[Opening Data to process section]
(** The log of a run: every step when all return; otherwise the steps up
    to the one that raised, whose exception is the outcome, and nothing
    after it. *)
Lemma run_steps_log l w :
  match run_steps E l w with
  | (Returns _, w') => calls w' = calls w ++ l
  | (Raises e, w') =>
      ∃ done c rest w0,
        l = done ++ c :: rest ∧
        run_steps E done w = (Returns tt, w0) ∧
        calls w0 = calls w ++ done ∧
        fault E c w0 = Some e ∧
        w' = record_call c w0
  end.
Proof.
  revert w; induction l as [| c l IH]; intros w.
  - simpl. by rewrite app_nil_r.
  - rewrite run_steps_cons.
    destruct (invoke_cases c w) as [(e & Hf & Hi) | [Hf Hi]].
    + rewrite Hi. exists [], c, l, w. by rewrite app_nil_r.
    + rewrite Hi.
      set (w1 := (answer E c (record_call c w)).2) in *.
      assert (Hc : calls w1 = calls w ++ [c]).
      { subst w1. by rewrite answer_calls. }
      specialize (IH w1).
      destruct (run_steps E l w1) as [[[] | e] w'].
      * rewrite IH, Hc. by rewrite <- app_assoc.
      * destruct IH as (done & c' & rest & w0 & -> & Hrun & Hlog & Hfault & ->).
        exists (c :: done), c', rest, w0. split; [done |].
        split; [by rewrite run_steps_cons, Hi |].
        split; [| done].
        rewrite Hlog, Hc. by rewrite <- app_assoc.
Qed.

End AdapterFacts.

(** C1. Scoped exit performs its steps in one fixed order: [terminate()],
    the wait for process exit in a worker thread, the write stream if
    present, the read stream if present, the raw write and read handles if
    present, the raw error handle if present.  The calls it adds to the log
    are always an initial segment of that list, and the whole list when the
    method returns. *)
Theorem aexit_teardown_order (E : environment) (self : FallbackProcess)
    (exc_type exc_val : option exn) (exc_tb : option traceback) (w : world) :
  let plan :=
    [Popen_terminate (subprocess.pid (popen self));
     run_sync_Popen_wait (subprocess.pid (popen self))] ++
    step_if_present (stdin self) (fun s => FileWriteStream_aclose (wfile s)) ++
    step_if_present (stdout self) (fun s => FileReadStream_aclose (rfile s)) ++
    step_if_present (stdin_raw self) file_close ++
    step_if_present (stdout_raw self) file_close ++
    step_if_present (stderr self) file_close in
  let r := __aexit__ E self exc_type exc_val exc_tb w in
  ∃ done rest,
    plan = done ++ rest ∧
    calls r.2 = calls w ++ done ∧
    match r.1 with
    | Returns _ => rest = []
    | Raises _ => done ≠ []
    end.
Proof.
  intros plan r. subst r. rewrite aexit_run_steps.
  change plan with (teardown_steps self).
  pose proof (run_steps_log E (teardown_steps self) w) as Hlog.
  destruct (run_steps E (teardown_steps self) w) as [[[] | e] w']; simpl.
  - exists (teardown_steps self), []. by rewrite app_nil_r.
  - destruct Hlog as (done & c & rest & w0 & Hl & _ & Hc & _ & ->).
    exists (done ++ [c]), rest. rewrite Hl. simpl.
    split; [by rewrite <- app_assoc |].
    split; [by rewrite Hc, app_assoc |].
    by destruct done.
Qed.

(** With all endpoints piped and nothing raising, the seven steps in
    order. *)
Example aexit_teardown_order_child :
  calls (__aexit__ quiet (__init__ child) None None None empty_world).2 =
  [Popen_terminate 1; run_sync_Popen_wait 1;
   FileWriteStream_aclose 3; FileReadStream_aclose 4;
   file_close 3; file_close 4; file_close 5].
Proof. reflexivity. Qed.

(** C2, as the code has it: the steps run in sequence under no handler.
    When the method returns, every step was attempted.  When it raises, the
    steps before some step [c] had all returned, [c] raised the exception
    that leaves the method, and the world is the one [c] was called in with
    that call recorded: no later step was attempted. *)
Theorem aexit_stops_at_first_failure (E : environment) (self : FallbackProcess)
    (exc_type exc_val : option exn) (exc_tb : option traceback) (w : world) :
  match __aexit__ E self exc_type exc_val exc_tb w with
  | (Returns _, w') => calls w' = calls w ++ teardown_steps self
  | (Raises e, w') =>
      ∃ done c rest w0,
        teardown_steps self = done ++ c :: rest ∧
        run_steps E done w = (Returns tt, w0) ∧
        calls w0 = calls w ++ done ∧
        fault E c w0 = Some e ∧
        w' = record_call c w0
  end.
Proof.
  rewrite aexit_run_steps.
  pose proof (run_steps_log E (teardown_steps self) w) as Hlog.
  by destruct (run_steps E (teardown_steps self) w) as [[[] | e] w'].
Qed.

(** C2 fails as stated: when closing the write stream raises, the read
    stream, both raw handles and the error handle are never closed. *)
Lemma aexit_close_failure_skips_rest :
  closing_steps (__init__ child) =
    [FileWriteStream_aclose 3; FileReadStream_aclose 4;
     file_close 3; file_close 4; file_close 5] ∧
  (__aexit__ broken_write_stream (__init__ child) None None None empty_world).1 =
    Raises BrokenPipeError ∧
  calls (__aexit__ broken_write_stream (__init__ child) None None None
           empty_world).2 =
    [Popen_terminate 1; run_sync_Popen_wait 1; FileWriteStream_aclose 3] ∧
  os_closes (__aexit__ broken_write_stream (__init__ child) None None None
               empty_world).2 = [].
Proof. repeat split; reflexivity. Qed.

(** C8. [kill()] is [terminate()]: the same request to the process, the
    same outcome and the same resulting world, from every state. *)
Theorem kill_is_terminate (E : environment) (self : FallbackProcess) (w : world) :
  kill E self w = terminate E self w.
Proof.
  unfold kill, terminate, mbind, M_bind, mret, M_ret.
  destruct (invoke_cases E (Popen_terminate (subprocess.pid (popen self))) w)
    as [(e & _ & ->) | [_ ->]]; reflexivity.
Qed.

(** C9. Construction wraps the raw standard input in a write stream exactly
    when it is present, the raw standard output in a read stream exactly
    when it is present, leaves an absent side absent, and keeps the raw
    error endpoint as it is. *)
Theorem init_wraps_present_endpoints (popen_obj : subprocess.Popen) :
  let self := __init__ popen_obj in
  popen self = popen_obj ∧
  stdin_raw self = subprocess.stdin popen_obj ∧
  stdout_raw self = subprocess.stdout popen_obj ∧
  stderr self = subprocess.stderr popen_obj ∧
  stdin self = (fun f => {| wfile := f |}) <$> subprocess.stdin popen_obj ∧
  stdout self = (fun f => {| rfile := f |}) <$> subprocess.stdout popen_obj ∧
  (is_Some (stdin self) ↔ is_Some (subprocess.stdin popen_obj)) ∧
  (is_Some (stdout self) ↔ is_Some (subprocess.stdout popen_obj)).
Proof.
  destruct popen_obj as [p [i |] [o |] err]; simpl;
    repeat split; try done; intros [x Hx]; done.
Qed.

(** C10. The exception information plays no part in scoped exit: the
    method does the same with it as without; when it returns, it returns
    [None]; and an exception raised in the managed block is never
    swallowed: the block ends by raising, with that very exception when
    teardown itself returned. *)
Theorem aexit_ignores_exception_info (E : environment) (self : FallbackProcess)
    (exc_type exc_val : option exn) (exc_tb : option traceback) (w : world) :
  __aexit__ E self exc_type exc_val exc_tb w = __aexit__ E self None None None w ∧
  match (__aexit__ E self exc_type exc_val exc_tb w).1 with
  | Returns v => v = PyNone ∧ truthy v = false
  | Raises _ => True
  end ∧
  (∀ tb body e w1,
      body self w = (Raises e, w1) →
      ∃ e' w', async_with E self tb body w = (Raises e', w') ∧
               ((__aexit__ E self (Some e) (Some e) (Some tb) w1).1 =
                  Returns PyNone → e' = e)).
Proof.
  split; [by rewrite !aexit_run_steps |]. split.
  - rewrite aexit_run_steps.
    by destruct (run_steps E (teardown_steps self) w) as [[[] | e] w'].
  - intros tb body e w1 Hbody.
    unfold async_with, __aenter__, mret, M_ret. rewrite Hbody.
    rewrite aexit_run_steps.
    destruct (run_steps E (teardown_steps self) w1) as [[[] | e'] w']; simpl.
    + by exists e, w'.
    + by exists e', w'.
Qed.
[Closing Data to process section]
# Task item
Return word for word the lines above from the line with "None None empty_world).1" to the line with "unfold kill, terminate, mbind, M_bind, mret, M_ret.", including both and leaving out all others.

# Answer below
  (__aexit__ broken_write_stream (__init__ child) None None None empty_world).1 =
    Raises BrokenPipeError ∧
  calls (__aexit__ broken_write_stream (__init__ child) None None None
           empty_world).2 =
    [Popen_terminate 1; run_sync_Popen_wait 1; FileWriteStream_aclose 3] ∧
  os_closes (__aexit__ broken_write_stream (__init__ child) None None None
               empty_world).2 = [].
Proof. repeat split; reflexivity. Qed.

(** C8. [kill()] is [terminate()]: the same request to the process, the
    same outcome and the same resulting world, from every state. *)
Theorem kill_is_terminate (E : environment) (self : FallbackProcess) (w : world) :
  kill E self w = terminate E self w.
Proof.
  unfold kill, terminate, mbind, M_bind, mret, M_ret.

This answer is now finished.